12 H₂S + 6 CO₂ → C₆H₁₂O₆ + 6 H₂O + 12 S

This is much like the reaction to produce carbohydrate via photosynthesis, except photosynthesis releases oxygen gas, while chemosynthesis yields solid sulfur. The yellow sulfur granules are visible in the cytoplasm of bacteria that perform the reaction.

Another example of chemosynthesis was discovered in 2013 when bacteria were found living in basalt below the sediment of the ocean floor. These bacteria were not associated with a hydrothermal vent. It has been suggested the bacteria use hydrogen from the reduction of minerals in seawater bathing the rock. The bacteria could react hydrogen and carbon dioxide to produce methane.

Chemosynthesis in Molecular Nanotechnology

While the term "chemosynthesis" is most often applied to biological systems, it can be used more generally to describe any form of chemical synthesis brought about by random thermal motion of reactants. In contrast, mechanical manipulation of molecules to control their reaction is called "mechanosynthesis". Both chemosynthesis and mechanosynthesis have the potential to construct complex compounds, including new molecules and organic molecules.
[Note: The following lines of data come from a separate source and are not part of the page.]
(** * jpg2png: a shallow embedding of [src/App.jsx]

    The React component [App] is modelled as explicit state passing over a
    record holding its [useState] cells.  Every [setFiles (prev => ...)]
    updater of the source is a function on the item list; asynchronous
    handlers ([convertOne], [convertAll]) are split at their [await]s into
    the pieces that run between two suspensions, and a small event system
    interleaves them with user events.  JavaScript numbers that take part
    in the resize arithmetic are IEEE-754 binary64 values
    ([SpecFloat.spec_float] at precision 53). *)

From Stdlib Require Import ZArith List String Ascii Bool Lia.
From Stdlib Require Import DecimalString.
From Stdlib Require Import Sorting.Permutation.
From Stdlib Require Import Floats.SpecFloat.
Import ListNotations.

Local Open Scope string_scope.
Local Open Scope Z_scope.

(* ================================================================== *)
(** * Strings and the two regular expressions of the source *)
(* ================================================================== *)

(** JavaScript strings are modelled by their UTF-8 bytes.  Both regular
    expressions of the source carry the [i] flag without [u]; there a
    pattern letter matches exactly its two ASCII cases, so bytes above 127
    never match a pattern character. *)

Module Str.

Definition is_upper (c : ascii) : bool :=
  let n := nat_of_ascii c in (Nat.leb 65 n && Nat.leb n 90)%bool.

Definition lower (c : ascii) : ascii :=
  if is_upper c then ascii_of_nat (nat_of_ascii c + 32) else c.

Fixpoint lowercase (s : string) : string :=
  match s with
  | EmptyString => EmptyString
  | String c s' => String (lower c) (lowercase s')
  end.

(** [eqb_ci p s]: [s] equals the lower-case pattern [p] up to ASCII case. *)
Definition eqb_ci (p s : string) : bool := String.eqb p (lowercase s).
(** Decoding what [EncodeToString] wrote gives the bytes back. *)
Lemma DecodeString_EncodeToString (src : bytes) :
  hex.DecodeString (hex.EncodeToString src) = (src, None).
Proof.
  unfold hex.DecodeString. induction src as [|v src IH]; [done|].
  cbn [hex.EncodeToString]. rewrite Decode_encoded_byte. by rewrite IH.
Qed.

Lemma fromHexChar_digit (c : ascii) :
  one_of "0123456789abcdefABCDEF" c
  = match hex.fromHexChar c with Some _ => true | None => false end.
Proof. destruct c as [[] [] [] [] [] [] [] []]; vm_compute; reflexivity. Qed.

(** [Decode] succeeds exactly on the valid hexadecimal strings, then
    giving one byte for two characters, and fails with one of the two
    decode errors on all others. *)
Lemma Decode_valid_hex (s : string) :
  if valid_hex s
  then (hex.Decode s).2 = None /\ (2 * length (hex.Decode s).1 = String.length s)%nat
  else exists e, (hex.Decode s).2 = Some e /\ is_decode_error e = true.
Proof.
  cut ((if valid_hex s
        then (hex.Decode s).2 = None /\ (2 * length (hex.Decode s).1 = String.length s)%nat
        else exists e, (hex.Decode s).2 = Some e /\ is_decode_error e = true)
       /\ forall c,
           (if valid_hex (String c s)
            then (hex.Decode (String c s)).2 = None
                 /\ (2 * length (hex.Decode (String c s)).1 = String.length (String c s))%nat
            else exists e, (hex.Decode (String c s)).2 = Some e /\ is_decode_error e = true)).
  { intros [Hs _]. exact Hs. }
  induction s as [|q s [IH0 IH1]].
  - split; [by split|]. intros c.
    unfold valid_hex. simpl.
    destruct (hex.fromHexChar c); simpl; eauto.
  - split; [apply IH1|]. intros p.
    unfold valid_hex in *.
    cbn [String.length Nat.even list_ascii_of_string forallb].
    rewrite !fromHexChar_digit.
    change (hex.Decode (String p (String q s)))
      with (match hex.fromHexChar p with
            | None => ([], Some (hex_InvalidByteError (byte_of_ascii p)))
            | Some a =>
                match hex.fromHexChar q with
                | None => ([], Some (hex_InvalidByteError (byte_of_ascii q)))
                | Some b =>
                    let '(dst, err) := hex.Decode s in
                    (byte_of_Z (Z.lor (Z.shiftl a 4) b) :: dst, err)
                end
            end).
    destruct (hex.fromHexChar p) as [a|].
    2:{ rewrite andb_false_r. simpl. eauto. }
    destruct (hex.fromHexChar q) as [b|].
    2:{ rewrite andb_false_r. simpl. eauto. }
    simpl. destruct (hex.Decode s) as [dst err]. simpl in *.
    destruct (Nat.even (String.length s) && forallb _ _).
    + destruct IH0 as [-> Hlen]. split; [done|]. simpl. lia.
    + exact IH0.
Qed.

Lemma be_bytes_length (n : nat) (x : Z) : length (sha256.be_bytes n x) = n.
Proof. unfold sha256.be_bytes. by rewrite length_map, length_rev, length_seq. Qed.

(** The checksum is 32 bytes long. *)
Lemma Sum256_length (data : bytes) : length (sha256.Sum256 data) = 32%nat.
Proof. unfold sha256.Sum256. by rewrite !length_app, !be_bytes_length. Qed.

(** Test vectors of FIPS 180-4 for the model of [Sum256]. *)
Example Sum256_abc :
  hex.EncodeToString (sha256.Sum256 (bytes_of_string "abc"))
  = "ba7816bf8f01cfea414140de5dae2223b00361a396177a9cb410ff61f20015ad".
Proof. vm_compute. reflexivity. Qed.

Example Sum256_empty :
  hex.EncodeToString (sha256.Sum256 [])
  = "e3b0c44298fc1c149afbf4c8996fb92427ae41e4649b934ca495991b7852b855".
Proof. vm_compute. reflexivity. Qed.

Example Sum256_two_blocks :
  hex.EncodeToString (sha256.Sum256 (bytes_of_string
    "abcdbcdecdefdefgefghfghighijhijkijkljklmklmnlmnomnopnopq"))
  = "248d6a61d20638b8e5c026930c3e6039a33ce45964ff2167f6ecedd419db06c1".
Proof. vm_compute. reflexivity. Qed.

(** ** The object store *)

Section store_properties.
Context {S : Type} `{Storage S}.

Lemma WriteObject_serialized {A : Type} `{Object A} (s : ObjectStore S) (obj : A) (d : bytes) :
  Serialize obj = (d, None) ->
  WriteObject s obj =
    (match (Put (storage s) (sha256.Sum256 d) d).1 with
     | None => (hex.EncodeToString (sha256.Sum256 d), None)
     | Some e => (EmptyString, Some (wrapError "failed to store object: " e))
     end,
     mkObjectStore (Put (storage s) (sha256.Sum256 d) d).2).
Proof.
  intros Hd. unfold WriteObject. rewrite Hd.
  by destruct (Put (storage s) (sha256.Sum256 d) d) as [[e|] st].
Qed.

Lemma WriteObject_serialize_fails {A : Type} `{Object A} (s : ObjectStore S) (obj : A)
    (d : bytes) (e : error) :
  Serialize obj = (d, Some e) ->
  WriteObject s obj = ((EmptyString, Some (wrapError "failed to serialize object: " e)), s).
Proof. intros Hd. unfold WriteObject. by rewrite Hd. Qed.

Lemma ReadRawObject_decoded (s : ObjectStore S) (hash : string) (key : bytes) :
  hex.DecodeString hash = (key, None) ->
  ReadRawObject s hash =
    (match (Get (storage s) key).1.2 with
     | None => ((Get (storage s) key).1.1, None)
     | Some e => ([], Some (wrapError "failed to read object: " e))
     end,
     mkObjectStore (Get (storage s) key).2).
Proof.
  intros Hd. unfold ReadRawObject. rewrite Hd.
  by destruct (Get (storage s) key) as [[data [e|]] st].
Qed.

End store_properties.

(** C3. When [Serialize] gives the bytes [d], [WriteObject] makes one
    call to the backend, [Put] of [d] under the 32 bytes of the SHA-256
    checksum of [d] (a backend that records its calls sees this [Put] and
    nothing else, so no [Exists] or [Get] before it); it returns the
    64-character lowercase hexadecimal text of the checksum when the
    [Put] succeeds and an error when the [Put] fails. *)
Theorem WriteObject_stores_under_digest {S : Type} `{Storage S} {A : Type} `{Object A}
    (s : ObjectStore S) (obj : A) (d : bytes) :
  Serialize obj = (d, None) ->
  let key := sha256.Sum256 d in
  let hash := hex.EncodeToString key in
  length key = 32%nat
  /\ String.length hash = 64%nat
  /\ lowercase_hex hash = true
  /\ hex.DecodeString hash = (key, None)
  /\ WriteObject s obj =
       (match (Put (storage s) key d).1 with
        | None => (hash, None)
        | Some e => (EmptyString, Some (wrapError "failed to store object: " e))
        end,
        mkObjectStore (Put (storage s) key d).2)
  /\ forall r : ObjectStore (recording S),
       calls (storage (WriteObject r obj).2) = calls (storage r) ++ [CallPut key d].
Proof.
  intros Hd key hash. subst key hash.
  split; [apply Sum256_length|].
  split; [by rewrite EncodeToString_length, Sum256_length|].
  split; [apply EncodeToString_lowercase|].
  split; [apply DecodeString_EncodeToString|].
  split; [by apply WriteObject_serialized|].
  intros r. rewrite (WriteObject_serialized r obj d Hd). simpl.
  by destruct (Put (backend (storage r)) (sha256.Sum256 d) d).
Qed.

Lemma WriteObject_stores_under_digest_witness :
  WriteObject (NewObjectStore NewMockStorage) example_object
  = (("4044c8ddded3abd86eb71eb873176f51e3165b7d1719dad17f848c24777997eb", None),
     mkObjectStore (mkMockStorage
       {[ string_of_bytes (sha256.Sum256 (bytes_of_string (dq "{'id':'test_id','data':'hello world'}")))
          := bytes_of_string (dq "{'id':'test_id','data':'hello world'}") ]})).
Proof.
  assert (Serialize example_object
          = (bytes_of_string (dq "{'id':'test_id','data':'hello world'}"), None)) as Hd.
  { vm_compute. reflexivity. }
  destruct (WriteObject_stores_under_digest (NewObjectStore NewMockStorage) example_object _ Hd)
    as (_ & _ & _ & _ & Hw & _).
  rewrite Hw. vm_compute. reflexivity.
Defined.

(** The mock backend returns from [Get] what was last [Put] under the
    key, and [ErrNotFound] for a key that is not in its map. *)
Lemma mockStorage_Get_Put (st : mockStorage) (key value : bytes) (st' : mockStorage) :
  Put st key value = (None, st') -> (Get st' key).1 = (value, None).
Proof.
  simpl. intros [= <-]. simpl. by rewrite lookup_insert_eq.
Qed.

Lemma mockStorage_Get_absent (st : mockStorage) (key : bytes) :
  data st !! string_of_bytes key = None -> Get st key = (([], Some ErrNotFound), st).
Proof. simpl. by intros ->. Qed.

(** C4. Over a backend whose [Get] returns the value most recently
    [Put] under the same key, reading back the hash that [WriteObject]
    returned for an object succeeds and gives the bytes of the object's
    serialization. *)
Theorem ReadRawObject_WriteObject_round_trip {S : Type} `{Storage S} {A : Type} `{Object A}
    (s s' : ObjectStore S) (obj : A) (d : bytes) (hash : string) :
  (forall st key value st', Put st key value = (None, st') -> (Get st' key).1 = (value, None)) ->
  Serialize obj = (d, None) ->
  WriteObject s obj = ((hash, None), s') ->
  (ReadRawObject s' hash).1 = (d, None).
Proof.
  intros Hget Hd Hw.
  rewrite (WriteObject_serialized s obj d Hd) in Hw.
  destruct (Put (storage s) (sha256.Sum256 d) d) as [[e|] st] eqn:Hput;
    cbn [fst snd] in Hw; [discriminate|].
  pose proof (f_equal (fun r => r.1.1) Hw) as Hhash.
  pose proof (f_equal snd Hw) as Hs'.
  cbn [fst snd] in Hhash, Hs'. subst hash s'.
  rewrite (ReadRawObject_decoded _ _ _ (DecodeString_EncodeToString _)).
  cbn [fst snd storage].
  by rewrite (Hget _ _ _ _ Hput).
Qed.

Lemma ReadRawObject_WriteObject_round_trip_witness :
  (ReadRawObject (WriteObject (NewObjectStore NewMockStorage) example_object).2
     "4044c8ddded3abd86eb71eb873176f51e3165b7d1719dad17f848c24777997eb").1
  = (bytes_of_string (dq "{'id':'test_id','data':'hello world'}"), None).
Proof.
  apply (ReadRawObject_WriteObject_round_trip
           (NewObjectStore NewMockStorage) _ example_object).
  - exact mockStorage_Get_Put.
  - vm_compute. reflexivity.
  - vm_compute. reflexivity.
Defined.

(** C5. [ReadRawObject] on a string that is not valid hexadecimal
    returns, without calling the backend, an error that wraps one of the
    decode errors of encoding/hex. On a valid hexadecimal string of 64
    characters it asks the backend for the 32 decoded bytes, and when the
    backend answers with its not-found error (or an error wrapping it)
    the result is an error, wrapping the backend's, in which
    [errors.Is] finds [ErrNotFound]; so it is over the mock backend for
    every key that is not in its map. In all cases the call returns. *)
Theorem ReadRawObject_errors {S : Type} `{Storage S} (s : ObjectStore S) (hash : string) :
  (valid_hex hash = false ->
     exists e, is_decode_error e = true
       /\ ReadRawObject s hash = (([], Some (wrapError "failed to decode hash: " e)), s))
  /\ (valid_hex hash = true -> String.length hash = 64%nat ->
      exists key, hex.DecodeString hash = (key, None) /\ length key = 32%nat
        /\ forall err, (Get (storage s) key).1.2 = Some err ->
             errors_Is err ErrNotFound = true ->
             (ReadRawObject s hash).1 = ([], Some (wrapError "failed to read object: " err))
             /\ errors_Is (wrapError "failed to read object: " err) ErrNotFound = true)
  /\ (forall m : ObjectStore mockStorage,
        valid_hex hash = true -> String.length hash = 64%nat ->
        data (storage m) !! string_of_bytes (hex.DecodeString hash).1 = None ->
        ReadRawObject m hash
        = (([], Some (wrapError "failed to read object: " ErrNotFound)), m)).
Proof.
  pose proof (Decode_valid_hex hash) as Hdec.
  split; [|split]; [intros Hv; rewrite Hv in Hdec..|].
  - destruct Hdec as (e & He & Hde). exists e. split; [done|].
    unfold ReadRawObject, hex.DecodeString.
    destruct (hex.Decode hash) as [b err]. simpl in He. by rewrite He.
  - intros Hlen. destruct Hdec as [Hnone Hl].
    exists (hex.Decode hash).1. split; [|split; [lia|]].
    { unfold hex.DecodeString. destruct (hex.Decode hash); simpl in *. by subst. }
    intros err Hget His.
    rewrite (ReadRawObject_decoded s hash (hex.Decode hash).1).
    2:{ unfold hex.DecodeString. destruct (hex.Decode hash); simpl in *. by subst. }
    simpl. rewrite Hget. split; [done|].
    simpl. by rewrite His.
  - intros m Hv _ Habsent. rewrite Hv in Hdec. destruct Hdec as [Hnone _].
    rewrite (ReadRawObject_decoded m hash (hex.Decode hash).1).
    2:{ unfold hex.DecodeString. destruct (hex.Decode hash); simpl in *. by subst. }
    unfold hex.DecodeString in Habsent.
    rewrite (mockStorage_Get_absent _ _ Habsent). by destruct m.
Qed.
Resources and Further Reading

• Campbell, Neil A., et al. Biology. 8th ed., Pearson, 2008.
• Kelly, Donovan P., and Ann P. Wood. “The Chemolithotrophic Prokaryotes.” The Prokaryotes, edited by Martin Dworkin, et al., 2006, pp. 441-456.
• Schlegel, H.G. “Mechanisms of Chemo-Autotrophy.” Marine Ecology: a Comprehensive, Integrated Treatise on Life in Oceans and Coastal Waters, edited by Otto Kinne, Wiley, 1975, pp. 9-60.
• Somero, Gn. “Symbiotic Exploitation of Hydrogen Sulfide.” Physiology, vol. 2, no. 1, 1987, pp. 3-6.